Since Nicolás Maduro came to power in 2013 and after the marches that Leopoldo López - then leader of the Voluntad Popular party - led and that led him into the darkness of Ramo Verde, Venezuela has seen its people leave in droves

Latin America From Juan Guaidó to Leopoldo López, the other fugitives of Chavismo

Since Nicolás Maduro came to power in 2013 and after the marches that Leopoldo López - then leader of the Voluntad Popular party - led and that led him into the darkness of Ramo Verde, Venezuela has seen its people leave in droves. Juan Guaidó is the latest in a long line of exiles. Among the 'children' expelled are recognizable faces from the opposition, many of whom have ended up in Spain starring in movie escapes.

Venezuelan journalist Miguel Henrique Otero, president of the newspaper El Nacional, persecuted by Chavismo, has been in exile in Spain for years. Legal charges weigh against him and the harassment at his head has continued even far from his homeland. Like Leopoldo López Gil, who arrived in our country at the end of 2014, forced to escape for being a member of the editorial board of the aforementioned opposition media. Both have been and are spokespersons for Venezuelans abroad. López Gil is currently a PP MEP.

The former metropolitan mayor of Caracas fled his homeland in November 2017. Months earlier, in August of that same year, Sebin (Bolivarian Intelligence Service) entered his house without any order and took him out in his pajamas with his family as a witness. "Today, when I arrive in Spain, I feel free," he declared upon landing at the Barajas airport. So, he narrated a movie escape: more than 24 hours and 29 checkpoints until he managed to reach Colombia after managing to escape the arrest to which he was subjected. And how did he get it? With the help of "the military dissatisfied with the Government", he responded to it already on Spanish soil.

Moving was the image of the reunion of Leopoldo López with his family, published by Voluntad Popular, in October 2020. The media waited for him with expectation at the Madrid airport after the news broke to capture his arrival in a country where he could finally feeling free. But it was impossible to capture that snapshot, since the most representative opponent of Chavismo decided on a discreet landing. The former political prisoner spent three and a half years in the Ramo Verde prison and under house arrest for almost two years. Along with Juan Guiadó, he led an attempted military rebellion, which was unsuccessful.
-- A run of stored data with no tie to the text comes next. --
Lemma restore_records_cursor l t w t' w' :
  restore_records ((λ e, (cursor_key e.1, Some e)) <$> l) t w = (Ok t', w') →
  claim_cursor (core w') = foldl (λ c e, restore e.1 e.2 c) (claim_cursor (core w)) l ∧
  stages t t' ((λ e, WDelete (cursor_key e.1)) <$> l) ∧ tstats t' = tstats t ∧ others w' = others w ∧
  db (core w') = db (core w).
Proof.
  revert t w. induction l as [|[q st] l IH]; intros t w H.
  - injection H as <- <-. split_and!; try done. apply stages_refl.
  - cbn [fmap list_fmap restore_records fst] in H. apply IO_bind_Ok in H as (u & w1 & E1 & H).
    injection E1 as _ <-. apply IO_bind_Ok in H as (r & w2 & E2 & H).
    destruct r as [u2 t1]. apply staging_Ok in E2 as [(H1 & _ & S1 & _)%t_delete_Ok ->].
    apply IH in H as (Hc & H2 & S2 & Ho & Hd). cbn [snd] in *. split; [done|].
    split; [by apply (stages_trans _ _ _ [_] _ H1)|]. split; [congruence|]. done.
Qed.

(** What the restore leaves: the claim state, and a store without records. *)
Lemma restore_Ok l w u w' :
  others w = [] → claim_cursor (core w) = ∅ → has_records l (contents (db (core w))) →
  restore_cursor_state w = (Ok u, w') →
  (∀ q st, (q, st) ∈ l → claim_cursor (core w') !! q = Some (restore_state st claim_state_default)) ∧
  (∀ q, q ∉ l.*1 → claim_cursor (core w') !! q = None) ∧
  has_records [] (contents (db (core w'))).
Proof.
  intros Ho Hcur Hl. unfold restore_cursor_state. intros (t & w0 & Eb & H)%IO_bind_Ok.
  pose proof (begin_fresh_txn _ _ _ Eb) as [Hf Hbase]. pose proof (begin_same _ _ _ Eb) as ->.
  apply IO_bind_Ok in H as (s & w1 & E & H). injection E as E%lift_Ok%scan_law <-.
  change (apply_writes _ _ _ _) with (tview t) in E. rewrite (fresh_view t Hf), Hbase in E.
  destruct (scanned_records _ _ _ Hl E) as (l' & -> & Hn & Hin).
  assert (El : map cursor_record (stored_record <$> l') = (λ e, (cursor_key e.1, Some e)) <$> l').
  { change (map cursor_record (stored_record <$> l')) with (cursor_record <$> (stored_record <$> l')).
    rewrite <- list_fmap_compose. apply list_fmap_ext. intros. apply cursor_record_stored. }
  rewrite El in H.
  assert (Hc : claim_cursor (core w') = restored l' ∧
    contents (db (core w')) = run ((λ e, WDelete (cursor_key e.1)) <$> l') (contents (db (core w)))).
  { destruct l' as [|e l']; [injection H as _ <-; by rewrite Hcur|]. set (l1 := e :: l') in *.
    change (match (λ e, (cursor_key e.1, Some e)) <$> l1 with [] => mret tt | _ => _ end)
      with (t ← restore_records ((λ e, (cursor_key e.1, Some e)) <$> l1) t; raw_commit (txn t)) in H.
    apply IO_bind_Ok in H as (t' & w1 & Er & H).
    apply restore_records_cursor in Er as (Hc & Hst & Hs & Ho1 & Hd). destruct Hf as (Hw & _ & Hs0).
    apply raw_commit_Ok in H as ([Hc' _] & _ & ->); [|congruence..]. cbn. split; [by rewrite Hc, Hcur|].
    rewrite Hc', Hs, Hs0. unfold stats_merges. rewrite map_to_list_empty. cbn [list_filter filter fmap list_fmap].
    cbn. rewrite (stages_twrite _ _ _ _ Hst). unfold twrite. by rewrite Hw, Hd. }
  destruct Hc as [-> ->]. split; [|split].
  - intros q st Hq%Hin. by apply restored_lookup.
  - intros q Hq. apply foldl_restore_ne. intros ([q1 st] & -> & Hq1%Hin)%list_elem_of_fmap.
    apply Hq, list_elem_of_fmap. by exists (q1, st).
  - intros s v. split; [|by intros (? & ? & ?%elem_of_nil & _)]. intros Hv. exfalso.
    destruct (decide (s ∈ (λ e, qn_bytes e.1) <$> l')) as [([q st] & -> & He)%list_elem_of_fmap|Hout].
    + revert Hv. rewrite run_deletes; [done|by intros x (e & -> & _)%list_elem_of_fmap; eexists|].
      apply list_elem_of_fmap. by exists (q, st).
    + rewrite run_lookup_ne in Hv.
      * apply Hl in Hv as (q & st & He%Hin & -> & _). apply Hout, list_elem_of_fmap. by exists (q, st).
      * intros x (e & -> & He)%list_elem_of_fmap Ek. injection Ek as Ek. apply Hout, list_elem_of_fmap.
        by exists e.
Qed.

End persist.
On April 30 of that year he took refuge in the Spanish embassy in Caracas and from there, after a secret trip, he arrived in Madrid in October.
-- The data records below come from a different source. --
Lemma unreadable_Some q i e w r w' : unreadable q i e w = (Ok (Some r), w') → passes w w'.
Proof.
  unfold unreadable. intros (now & w1 & E1 & H)%IO_bind_Ok.
  assert (Hp : passes w w1) by (eapply still_passes, E1; apply still_now_ms).
  apply IO_bind_Ok in H as (d & w2 & E2 & H). injection E2 as _ <-.
  apply IO_bind_Ok in H as (b & w3 & E3 & H). injection E3 as _ <-.
  destruct (b ≫= read_u64_be); [by injection H as _ <-|].
  apply IO_bind_Ok in H as (u & w4 & _ & H). discriminate H.
Qed.

(** What an entry is settled with: its decoded body or its rejection, or nothing
    for an object that is gone. *)
Definition entry_decoded (s : InboxState) (e : PendingEntry) (prefetched : option EntryBody)
    : Q (option (result Rejection InboxEntry)) :=
  match entry_rejection s e with
  | Some r => mret (Some (Err r))
  | None =>
      body ← match prefetched with
        | Some body => mret body
        | None => get (λ c, read_object (pe_location e) (objects c))
        end;
      match body with
      | Body b => mret (Some (entry_decode (pe_kind e) b))
      | BodyRejected r => mret (Some (Err r))
      | BodyMissing => mret None
      | BodyFailed err =>
          r ← unreadable (pe_queue e) (pe_id e) err;
          match r with
          | Some r => mret (Some (Err r))
          | None => io_err (InboxStore err)
          end
      end
  end.

Lemma entry_decoded_Ok s e body w d w' : entry_decoded s e body w = (Ok d, w') → passes w w'.
Proof.
  unfold entry_decoded. destruct (entry_rejection s e); [by intros [= _ <-]|].
  intros (b & w1 & Eb & H)%IO_bind_Ok.
  assert (Hp : passes w w1) by (destruct body; by injection Eb as _ <-).
  destruct b; try by injection H as _ <-.
  apply IO_bind_Ok in H as (r & w2 & Er & H). destruct r as [r|]; [|discriminate H].
  injection H as _ <-. etrans; [done|]. by eapply unreadable_Some.
Qed.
Less well known, but who also experienced a heart attack flight, were Lester Toledo and Franco Casella. Toledo (then a Popular Will deputy for Zulia) was also persecuted by Sebin and even spent three days in an air conditioning duct. Later, he boarded a boat for 16 hours, as he told this newspaper in December 2017, and took a plane, from there he managed to reach the United States. Deputy Casella spent four months at the Mexican embassy in Caracas and left through Colombia. The case of the young Lorent Saleh is particular, since he arrived in Madrid freed by Chavismo. "They released me at the moment I was most afraid, because the opponent Fernando Albán [who fell from the tenth floor of the building] was assassinated days before by the Venezuelan State," Saleh commented at a press conference in Madrid in October 2018.

Juan Guaidó himself has already left his country to embark on a European tour, in January 2020. Despite the dangers that the departure entailed, he decided to tour several countries, including Spain, to promote the democratic cause.

More than seven million Venezuelans have already left Venezuela, making it one of the most serious migration crises in the world. Most go to neighboring countries on foot due to lack of resources. Colombia, Peru, Chile or Brazil have received hundreds of them in recent years and have even had to implement emergency measures to manage their arrivals. Among those who can afford to take a plane, many of them choose Europe in search of a future in freedom and without violence.